Depuis Philip Roth et Woody Allen, entre autres, on connaît la saveur fameuse de l’humour juif new-yorkais, bâti sur les névroses et les désordres psychologiques et gonflé à l’autodérision. La pièce de Greenberg, mise en scène par Isabelle Starkier au Petit Louvre, est une pépite du genre.
©Elie Benzekri
La mère, Anna (Francine Bergé), n’en finit pas de mourir ! À la moindre alerte, son fiston (Frédéric Andrau) s’inquiète et accourt à son chevet. Mais lorsqu’il arrive, il la trouve plus ou moins en pleine forme, prête à lui ressasser des histoires plus ou moins fantasmées ou enjolivées. Mais quand un jour elle évoque un amant, le fiston n’en croit pas un mot… Commence une enquête dans les souvenirs, et les deux ne tombent jamais d’accord. Pour se convaincre de la justesse de sa mémoire, le fils fait venir sa sœur (Anne Le Guernec) ! Mais là encore, les pistes se brouillent.
Mensonges et vérités
Les deux jumeaux ne se ressemblent en rien. Sauf sur un point : ils sont tous les deux homosexuels. Nécrologue, il vit en écrivant la biographie des morts, et mène une vie de célibataire renfermé. Sa sœur, elle, vit en couple sur la côte ouest. On peut dire que ces deux-là ne vont pas très bien dans leur tête. Il était le préféré de maman — enfin c’est ce qu’il pensait — et elle était la favorite de papa, mais comme elle le dit : « Être sa préférée, c’est comme si Benito Mussolini te remettait un premier prix de morale ! » Chacun possédant sa propre mémoire et sa vision des choses, les désaccords s’enchaînent pour notre plus grand plaisir.

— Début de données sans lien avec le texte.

Lemma page_links_spec_witness :
  exists (prefix : string) (r : MovieListResponseSchema),
    serve_list app_mount "/api/v1/theater/movies/" 2 10 (demo_store 25) = Some (Ok r) /\
    prev_page r = Some (append prefix "/movies/?page=1&per_page=10") /\
    next_page r = Some (append prefix "/movies/?page=3&per_page=10").
Proof.
  destruct page_links_spec as [prefix H].
  pose (r := match serve_list app_mount "/api/v1/theater/movies/" 2 10 (demo_store 25) with
             | Some (Ok r) => r
             | _ => mkList [] None None 0 0
             end).
  assert (Hr : serve_list app_mount "/api/v1/theater/movies/" 2 10 (demo_store 25)
               = Some (Ok r)) by (vm_compute; reflexivity).
  exists prefix, r. split; [exact Hr|].
  destruct (H app_mount "/api/v1/theater/movies/"%string 2 10 (demo_store 25) r Hr) as [Hp Hn].
  rewrite Hp, Hn.
  replace (total_pages r) with 3 by (vm_compute; reflexivity).
  split; reflexivity.
Defined.

(** ** Errors of the creation body *)

Definition errs (P : HttpError -> Prop) {A} (c : M A) : Prop :=
  forall s e, c s = Err e -> P e.

Definition create_error (e : HttpError) : Prop :=
  (exists se, e = StoreException se) \/ e = not_found_movie \/ e = ResponseValidationError.

Lemma errs_ret P {A} (a : A) : errs P (ret a).
Proof. intros s e H. discriminate. Qed.

Lemma errs_bind P {A B} (c : M A) (k : A -> M B) :
  errs P c -> (forall a, errs P (k a)) -> errs P (bind c k).
Proof.
  intros Hc Hk s e H. unfold bind in H.
  destruct (c s) as [[a s']|e'] eqn:E.
  - exact (Hk a s' e H).
  - injection H as <-. exact (Hc s e' E).
Qed.

Lemma errs_resolve_named T key : errs create_error (resolve_named T key).
Proof.
  intros s e H. unfold resolve_named, insert_named in H.
  destruct (find _ _); [discriminate|].
  destruct (existsb _ _); [|discriminate].
  injection H as <-. left. eexists. reflexivity.
Qed.

Lemma errs_resolve_all T names : errs create_error (resolve_all T names).
Proof.
  induction names as [|n ns IH]; simpl.
  - apply errs_ret.
  - apply errs_bind; [apply errs_resolve_named|intros r].
    apply errs_bind; [exact IH|intros rs]. apply errs_ret.
Qed.

Lemma create_body_errors p : errs create_error (create_body p).
Proof.
  unfold create_body.
  apply errs_bind.
  { intros s e H. unfold resolve_country, insert_country in H.
    destruct (find _ _); [discriminate|]. destruct (existsb _ _); [|discriminate].
    injection H as <-. left. eexists. reflexivity. }
  intros c. apply errs_bind.
  { intros s e H. unfold add_movie, insert_movie in H.
    destruct (existsb _ _); [|discriminate].
    injection H as <-. left. eexists. reflexivity. }
  intros m. apply errs_bind; [apply errs_resolve_all|intros gs].
  apply errs_bind; [apply errs_resolve_all|intros as_].
  apply errs_bind; [apply errs_resolve_all|intros ls].
  apply errs_bind; [intros s e H; discriminate|intros u].
  intros s e H. unfold _get_movie_or_404 in H.
  destruct (find _ (movies s)) as [mm|].
  - destruct (find _ (countries s)); [discriminate|].
    injection H as <-. right. right. reflexivity.
  - injection H as <-. right. left. reflexivity.
Qed.

(** ** Creation: duplicate check and date guard *)

Lemma validate_create_ok today p p' :
  validate_create today p = Ok p' ->
  p' = p /\ exists limit, date_add_days today 365 = Some limit /\ p_date p <= limit.
Proof.
  unfold validate_create. destruct (date_add_days today 365) as [limit|]; [|discriminate].
  destruct (p_date p <=? limit) eqn:Hd.
  - intros H. destruct (_ ++ _) eqn:Hb in H; [|discriminate].
    injection H as <-. split; [reflexivity|]. exists limit. split; [reflexivity|].
    apply Z.leb_le. exact Hd.
  - intros H. destruct (_ ++ _) eqn:Hb in H.
    + apply app_eq_nil in Hb as [_ Hb]. simpl in Hb. discriminate.
    + discriminate.
Qed.

Lemma date_add_days_365 (d : Z) :
  0 < d + 365 -> d + 365 <= MAXORDINAL -> date_add_days d 365 = Some (d + 365).
Proof.
  intros H1 H2. unfold date_add_days.
  replace (0 <? d + 365) with true by (symmetry; apply Z.ltb_lt; lia).
  replace (d + 365 <=? MAXORDINAL) with true by (symmetry; apply Z.leb_le; lia).
  reflexivity.
Qed.

Lemma date_add_days_inv (d k o : Z) : date_add_days d k = Some o -> o = d + k /\ 0 < o.
Proof.
  unfold date_add_days. destruct (0 <? d + k) eqn:H1; [|discriminate].
  destruct (d + k <=? MAXORDINAL); [|discriminate].
  intros H. injection H as <-. apply Z.ltb_lt in H1. lia.
Qed.

(** C2: a validated creation request whose [(name, date)] is already held
    by a stored movie ends in Conflict with the message
    ["A movie with the name '<name>' and release date '<date>' already exists."]
    ([<date>] is [str(date)]) and leaves the store as it was.  The handler
    runs on day [today_h], no earlier than the day of validation and before
    the last year that [date] can represent. *)
Theorem create_duplicate_conflict (conc : Db -> Db) (today_v today_h : Z)
    (p : MovieCreateSchema) (s : Db) (held : MovieModel) :
  validate_create today_v p = Ok p ->
  today_v <= today_h -> today_h + 365 <= MAXORDINAL ->
  In held (movies s) -> m_name held = p_name p -> m_date held = p_date p ->
  post_movie conc today_v today_h p s
  = (Err (HTTPException 409
            (append "A movie with the name '"
              (append (p_name p) (append "' and release date '"
                (append (date_str (p_date p)) "' already exists."))))), s).
Proof.
  intros Hv Hle Hmax Hin Hn Hd.
  destruct (validate_create_ok _ _ _ Hv) as [_ [limit [Hl Hpd]]].
  apply date_add_days_inv in Hl as [-> Hpos].
  unfold post_movie. rewrite Hv. unfold create_movie.
  rewrite date_add_days_365 by lia.
  replace (today_h + 365 <? p_date p) with false by (symmetry; apply Z.ltb_ge; lia).
  replace (existsb _ (movies s)) with true.
  - reflexivity.
  - symmetry. apply existsb_exists. exists held. split; [exact Hin|].
    rewrite Hn, Hd, String.eqb_refl, Z.eqb_refl. reflexivity.
Qed.

Definition demo_today : Z := ymd2ord 2025 6 1.

Definition demo_payload (name : string) : MovieCreateSchema :=
  mkCreate name (ymd2ord 2020 1 1) 50 None Released 0 0 "US"
    ["Drama"; "Comedy"]%string ["Tom"]%string ["English"]%string.

Ltac zcomp := first [apply Z.leb_le | apply Z.ltb_lt]; vm_compute; reflexivity.

Lemma create_duplicate_conflict_witness :
  post_movie (fun s => s) demo_today demo_today (demo_payload "Movie 3") (demo_store 25)
  = (Err (HTTPException 409
            "A movie with the name 'Movie 3' and release date '2020-01-01' already exists."),
     demo_store 25).
Proof.
  apply (create_duplicate_conflict (fun s => s) demo_today demo_today
           (demo_payload "Movie 3") (demo_store 25) (demo_movie 3)).
  - vm_compute. reflexivity.
  - lia.
  - zcomp.
  - vm_compute. do 2 right. left. reflexivity.
  - reflexivity.
  - reflexivity.
Defined.

(** C9: a payload that passed [MovieCreateSchema] on day [today_v] has a
    date no later than [today_h + 365] for any later handler day [today_h],
    so the [400 "Invalid input data."] branch of [create_movie] is never
    taken: no run of the handler ends in that error. *)
Theorem create_date_guard_unreachable (conc : Db -> Db) (today_v today_h : Z)
    (p : MovieCreateSchema) (s : Db) :
  validate_create today_v p = Ok p ->
  today_v <= today_h -> today_h + 365 <= MAXORDINAL ->
  p_date p <= today_h + 365 /\
  (forall limit, date_add_days today_h 365 = Some limit -> (limit <? p_date p) = false) /\
  fst (create_movie conc today_h p s) <> Err invalid_input.
Proof.
  intros Hv Hle Hmax.
  destruct (validate_create_ok _ _ _ Hv) as [_ [limit [Hl Hpd]]].
  apply date_add_days_inv in Hl as [-> Hpos].
  assert (Hg : forall limit', date_add_days today_h 365 = Some limit' ->
                              (limit' <? p_date p) = false).
  { intros limit' Hl'. apply date_add_days_inv in Hl' as [-> _]. apply Z.ltb_ge. lia. }
  split; [lia|split; [exact Hg|]].
  unfold create_movie. rewrite date_add_days_365 by lia.
  rewrite (Hg (today_h + 365)) by (apply date_add_days_365; lia).
  destruct (existsb _ (movies s)); [discriminate|].
  destruct (create_body p (conc s)) as [[d s2]|e] eqn:E; [discriminate|].
  simpl. intros Heq. injection Heq as Heq. subst e.
  destruct (create_body_errors p (conc s) invalid_input E) as [[se H]|[H|H]]; discriminate.
Qed.

Lemma create_date_guard_unreachable_witness :
  let p := demo_payload "Heat" in
  p_date p <= demo_today + 365 /\
  (forall limit, date_add_days demo_today 365 = Some limit -> (limit <? p_date p) = false) /\
  fst (create_movie (fun s => s) demo_today p (demo_store 2)) <> Err invalid_input.
Proof.
  apply (create_date_guard_unreachable (fun s => s) demo_today demo_today
           (demo_payload "Heat") (demo_store 2)).
  - vm_compute. reflexivity.
  - lia.
  - zcomp.
Defined.

(** ** Creation racing with another writer *)

Definition heat_row : MovieModel := mkMovie 1 "Heat" (ymd2ord 2020 1 1) 70 None Released 0 0 1.

(** Another request commits a movie with the same name and date between
    the duplicate check and the insert. *)
Definition racing_insert (s : Db) : Db := set_movies s (movies s ++ [heat_row]).

(** C3 (counterexample): the store reports the violation of the unique
    [(name, date)] constraint at the insert, and [create_movie] lets it
    through as a store error, not as the Conflict of the duplicate check. *)
Lemma create_race_not_conflict :
  create_body (demo_payload "Heat") (racing_insert (demo_store 0))
    = Err (StoreException (IntegrityError "UNIQUE constraint failed: movies.name, movies.date")) /\
  fst (post_movie racing_insert demo_today demo_today (demo_payload "Heat") (demo_store 0))
    = Err (StoreException (IntegrityError "UNIQUE constraint failed: movies.name, movies.date")) /\
  fst (post_movie racing_insert demo_today demo_today (demo_payload "Heat") (demo_store 0))
    <> Err (duplicate_movie "Heat" (ymd2ord 2020 1 1)).
Proof.
  split; [vm_compute; reflexivity|]. split; [vm_compute; reflexivity|].
  vm_compute. discriminate.
Qed.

L’amant (Jean-Jacques Vanier) surgit de la mémoire et, au fil des versions d’Anna, prend une couleur assez surprenante. De l’homme ordinaire, il devient un personnage qui a eu une part de responsabilité dans la grande Histoire. Celle des années 1950, de la Guerre Froide, du Maccarthysme et de l’Affaire Rosenberg. Qu’est-ce que tout cela à avoir avec leur histoire de famille ? Pour le fils, c’est la preuve que tout n’est que mensonge. Pour la mère, c’est soit le désir de laisser une image d’elle à la postérité soit le le plaisir de se moquer, une fois de plus, de ses enfants.
Un univers oscillant entre surréalisme et réalisme
Greenberg est un dramaturge dont la carrière est auréolée de nombreux succès. Or ce n’est que la deuxième fois qu’une de ces œuvres est présentée en France. La première, l’excellente Trois jours sur la pluie, a été jouée en 2004 à l’Atelier dans une adaptation de Jean-Marie Besset, sur une mise en scène de Gilbert Désveaux, avec Léa Drucker, le regretté Pierre Cassignard et Marc Bisson. Il nous a fallu attendre presque vingt ans pour entendre à nouveau l’auteur. En traduisant formidablement Our Mother’s Brief Affair, de son titre original, Francine Bergé, Franck Pelabon et Éric Sanniez nous font un beau cadeau. Ce texte écrit en 2019 par une plume trempée à l’humour grinçant, est irrésistible.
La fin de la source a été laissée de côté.